PorLuisa García 0 comentarios

Los pies de los bebés son muy delicados y se debe tener mucho cuidado con lo que escoges para ponerle.

Algunos expertos aseguran que no es conveniente ponerle zapaticos a los bebés que no caminan, ya que los 26 huesitos de los pies de un bebé son cartílagos, no necesitan un zapato pesado y duro, aparte de ser muy incomodo, el pie se puede mal formar con las consecuencias que traerá a ese bebé cuando sea adulto. Lo que necesitan es protección y seguridad cuando empiezan a gatear y caminar, algo que los haga sentir seguros y no resbale en la etapa del gateo.
Clases de zapatos según su edad:
De 0 hasta que gatea: Los expertos no recomiendan calzado en esta etapa, a menos que sean extremadamente suaves, pero las medias y botines para bebé son la mejor opción.
Cuando comienzan a gatear: En esta etapa es muy conveniente ponerles zapaticos extra livianos que protejan su pie pero que no sean tan duros que puedan deformar su piecito.
Cuando comienza a caminar: Lo mejor son zapaticos con suelas flexibles pero antideslizantes, que les permitan sentir el suelo pero al mismo tiempo los protege de resbalones.

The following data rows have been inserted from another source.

(* ===== verification/ServerPool.v ===== *)
(** * The pool of servers: [src/client/serverpool/serverpool.go]

    A [Pool] keeps the servers of a client and which of them answered the last
    health check. The check itself is an interface, [Healthchecker], with a
    state [C] of its own that the pool does not know; the state of the pool
    operations is the pair of both. *)
From Stdlib Require Import ZArith Lia.
From stdpp Require Import base gmap list.
From S2P Require Import Prelude GoStd Env.
From Stdlib Require Import Permutation.
Local Open Scope Z_scope.

(** [Healthcheck(server)]: whether it returned an error. *)
Class Healthchecker (C : Type) := Healthcheck : Addr → M C bool.

(** Seconds to the next check. *)
Definition healthLoopDurationHealthy : Z := 6.
Definition healthLoopDurationUnHealthy : Z := 1.

Record Pool := mkPool {
  servers : list Addr;
  healthy : list Addr;
  unhealthy : list Addr;
  disposed : bool
}.

Definition set_health (h u : list Addr) (p : Pool) : Pool :=
  mkPool (servers p) h u (disposed p).

Definition NewPool (servers : list Addr) : Pool := mkPool servers [] [] false.

Definition Dispose (p : Pool) : Pool := mkPool (servers p) (healthy p) (unhealthy p) true.

Section Pool.
Context {C : Type} {HC : Healthchecker C} {RD : Rand}.

(** The loop of [healthcheck]. *)
Fixpoint healthcheck_loop (ss healthy unhealthy : list Addr) : M C (list Addr * list Addr) :=
  match ss with
  | [] => mret (healthy, unhealthy)
  | s :: ss' =>
      err ← Healthcheck s;
      if err : bool then healthcheck_loop ss' healthy (unhealthy ++ [s])
      else healthcheck_loop ss' (healthy ++ [s]) unhealthy
  end.
Definition healthcheck (p : Pool) : M C (list Addr * list Addr) :=
  healthcheck_loop (servers p) [] [].

(** The check that [Listen] makes at once, before it starts the loop. *)
Definition Listen : M (Pool * C) unit := λ '((p, c), n),
  let '((h, u), (c', n')) := healthcheck p (c, n) in (tt, ((set_health h u p, c'), n')).

(** One round of [loopHealthcheck]: the sleep before the next round, [None]
    when the pool is disposed and the loop ends. *)
Definition loopHealthcheck : M (Pool * C) (option Z) := λ '((p, c), n),
  if disposed p then (None, ((p, c), n))
  else
    let '((h, u), (c', n')) := healthcheck p (c, n) in
    (Some (if 0 <? len h then healthLoopDurationHealthy else healthLoopDurationUnHealthy),
     ((set_health h u p, c'), n')).

Definition Choose : M Pool (option Addr) :=
  p ← get;
  let l := length (healthy p) in
  if bool_decide (l < 1)%nat then mret None
  else if bool_decide (l = 1)%nat then mret (healthy p !! 0%nat)
  else
    n ← seed;
    mret (healthy p !! Intn n l).
End Pool.

(** * Properties *)

Section PoolFacts.
Context {C : Type} {HC : Healthchecker C} {RD : Rand} {RDL : RandLaws}.
Implicit Types (p : Pool) (c : C) (n : nat).

(** A server answered its check when it was checked during a round. *)
Fixpoint verdicts (ss : list Addr) (c : C) (n : nat) : list bool :=
  match ss with
  | [] => []
  | s :: ss' =>
      let '(err, (c', n')) := Healthcheck s (c, n) in negb err :: verdicts ss' c' n'
  end.

(** The servers with the given verdict, in order. *)
Definition judged (b : bool) (ss : list Addr) (vs : list bool) : list Addr :=
  (filter (λ q : Addr * bool, q.2 = b) (zip ss vs)).*1.

Lemma healthcheck_loop_spec ss h u c n r c' n' :
  healthcheck_loop ss h u (c, n) = (r, (c', n')) →
  r = (h ++ judged true ss (verdicts ss c n), u ++ judged false ss (verdicts ss c n)).
Proof.
  revert h u c n. induction ss as [|s ss IH]; intros h u c n; cbn [healthcheck_loop verdicts].
  - intros [= <- _ _]. by rewrite !app_nil_r.
  - unfold mbind, M_bind. destruct (Healthcheck s (c, n)) as [err [c1 n1]].
    unfold judged. cbn [zip_with]. rewrite !filter_cons. cbn [snd].
    destruct err; intros ->%IH; cbn [negb]; unfold judged;
      [rewrite decide_False, decide_True by done | rewrite decide_True, decide_False by done];
      cbn [fmap list_fmap fst]; by rewrite <- app_assoc.
Qed.

Lemma judged_partition ss vs :
  length vs = length ss → judged true ss vs ++ judged false ss vs ≡ₚ ss.
Proof.
  revert vs. induction ss as [|s ss IH]; intros [|v vs] Hl; try done. simpl in Hl.
  unfold judged in *. cbn [zip_with]. rewrite !filter_cons. cbn [snd].
  destruct v; [rewrite decide_True, decide_False by done | rewrite decide_False, decide_True by done];
    cbn [fmap list_fmap fst app].
  - apply perm_skip, IH. lia.
  - etrans; [symmetry; apply Permutation_middle|]. apply perm_skip, IH. lia.
Qed.

Lemma verdicts_length ss c n : length (verdicts ss c n) = length ss.
Proof.
  revert c n. induction ss as [|s ss IH]; intros c n; [done|]. cbn [verdicts].
  destruct (Healthcheck s (c, n)) as [err [c1 n1]]. simpl. by rewrite IH.
Qed.

(** C38. A round of health checks asks every server once, in order, and files
    each under healthy or unhealthy by the answer: the two lists together are
    the servers of the pool, and the pool waits six seconds for the next
    round when a server was healthy and one second when none was. *)
Theorem healthcheck_partitions p c n r p' c' n' :
  loopHealthcheck ((p, c), n) = (r, ((p', c'), n')) →
  if disposed p then r = None ∧ p' = p
  else
    let vs := verdicts (servers p) c n in
    healthy p' = judged true (servers p) vs ∧ unhealthy p' = judged false (servers p) vs ∧
    healthy p' ++ unhealthy p' ≡ₚ servers p ∧ servers p' = servers p ∧
    r = Some (if bool_decide (healthy p' = []) then 1 else 6).
Proof.
  unfold loopHealthcheck. destruct (disposed p); [by intros [= <- <- _ _]|].
  destruct (healthcheck p (c, n)) as [[h u] [c1 n1]] eqn:E.
  apply healthcheck_loop_spec in E. injection E as -> ->. cbn [app]. intros [= <- <- _ _].
  cbn [healthy unhealthy servers set_health].
  split; [done|]. split; [done|]. split; [apply judged_partition, verdicts_length|].
  split; [done|]. f_equal. destruct (judged true _ _); [done|].
  rewrite len_cons, (proj2 (Z.ltb_lt _ _)); [done|]. pose proof (len_nonneg l). lia.
Qed.

(** [Choose] returns a server exactly when the last round found one
    healthy, and then one of the healthy ones; the random index is always in
    range. *)
Theorem Choose_healthy p n r p' n' :
  Choose (p, n) = (r, (p', n')) →
  p' = p ∧ (r = None ↔ healthy p = []) ∧ (∀ a, r = Some a → a ∈ healthy p).
Proof.
  unfold Choose, get, seed, mbind, M_bind, mret, M_ret.
  destruct (healthy p) as [|a l] eqn:Hh.
  - rewrite bool_decide_eq_true_2 by (simpl; lia). by intros [= <- <- <-].
  - rewrite bool_decide_eq_false_2 by (simpl; lia).
    assert (Hall : ∀ i, (i < length (a :: l))%nat →
      (((a :: l) !! i = None ↔ a :: l = []) ∧ (∀ b, (a :: l) !! i = Some b → b ∈ a :: l))).
    { intros i Hi. destruct (lookup_lt_is_Some_2 (a :: l) i Hi) as [b Hb]. rewrite Hb.
      split; [done|]. intros b' [= <-]. by eapply list_elem_of_lookup_2. }
    case_bool_decide; intros [= <- <- <-]; (split; [done|]).
    + apply (Hall 0%nat). simpl. lia.
    + apply Hall, Intn_lt. simpl. lia.
Qed.
End PoolFacts.

(** ** Witnesses

    A checker that counts its calls and finds one server unreachable. *)
Module ServerPoolWitness.
Import ConcreteClock.

Definition addr (d : Z) : Addr := mkAddr (Some (mkIPv4 10 0 0 d)) 3509.

#[local] Instance counting : Healthchecker nat := λ a '(c, n),
  (bool_decide (a = addr 2), (S c, n)).

Definition pool : Pool := NewPool [addr 1; addr 2; addr 3].

Lemma healthcheck_partitions_witness :
  healthy (loopHealthcheck ((pool, 0%nat), 0%nat)).2.1.1 = [addr 1; addr 3] ∧
  (loopHealthcheck ((pool, 0%nat), 0%nat)).1 = Some 6.
Proof.
  destruct (loopHealthcheck ((pool, 0%nat), 0%nat)) as [r [[p' c'] n']] eqn:E.
  destruct (healthcheck_partitions pool 0%nat 0%nat r p' c' n' E) as (Hh & _ & _ & _ & Hr).
  cbn [fst snd]. rewrite Hr, Hh. split; vm_compute; reflexivity.
Defined.

Lemma Choose_healthy_witness :
  ∃ a, (Choose (set_health [addr 1; addr 3] [addr 2] pool, 5%nat)).1 = Some a ∧
    a ∈ [addr 1; addr 3].
Proof.
  destruct (Choose (set_health [addr 1; addr 3] [addr 2] pool, 5%nat)) as [[a|] [p' n']] eqn:E;
    destruct (Choose_healthy _ _ _ _ _ E) as (_ & [HN _] & HS).
  - exists a. split; [reflexivity | exact (HS a eq_refl)].
  - discriminate (HN eq_refl).
Defined.
End ServerPoolWitness.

Sobre este tema, los expertos recomiendan que los niños puedan sentir la superficie por la cual caminan para el correcto desarrollo del pie. Este desarrollo termina a los cuatro años. Sin embargo un zapato de suela más dura protege el pie de los niños en superficies exteriores.
Recomendaciones a la hora de comprar zapaticos:
Se recomienda que sean unos zapatos suaves, flexibles y livianos, hechos en materiales naturales.
También al hacer la compra, recuerda que los huesos del pie del bebé son cartílagos, por lo tanto tienen que ser unos zapatos suaves, flexibles y livianos.
La mejor hora de comprar zapatos es en la tarde ya que es cuando los pies del bebé están más extendidos.
Recuerda que la suela no sea resbaladiza y el material natural.
Revisa que los zapatos no le queden demasiado grandes ni demasiado apretados. Para esto puedes ver si hay espacio al poner tu dedo meñique entre el talón y el zapato o, que el espacio entre la punta de su dedito gordo y la punta del zapatico sea del ancho de tu pulgar.
Cambia sus zapatos conforme van creciendo, si es cierto que los bebés crecen muy rápido, pero no es conveniente tenerlos con zapaticos apretados.
La suela debe ser tan flexible que permita un fácil movimiento de las articulaciones.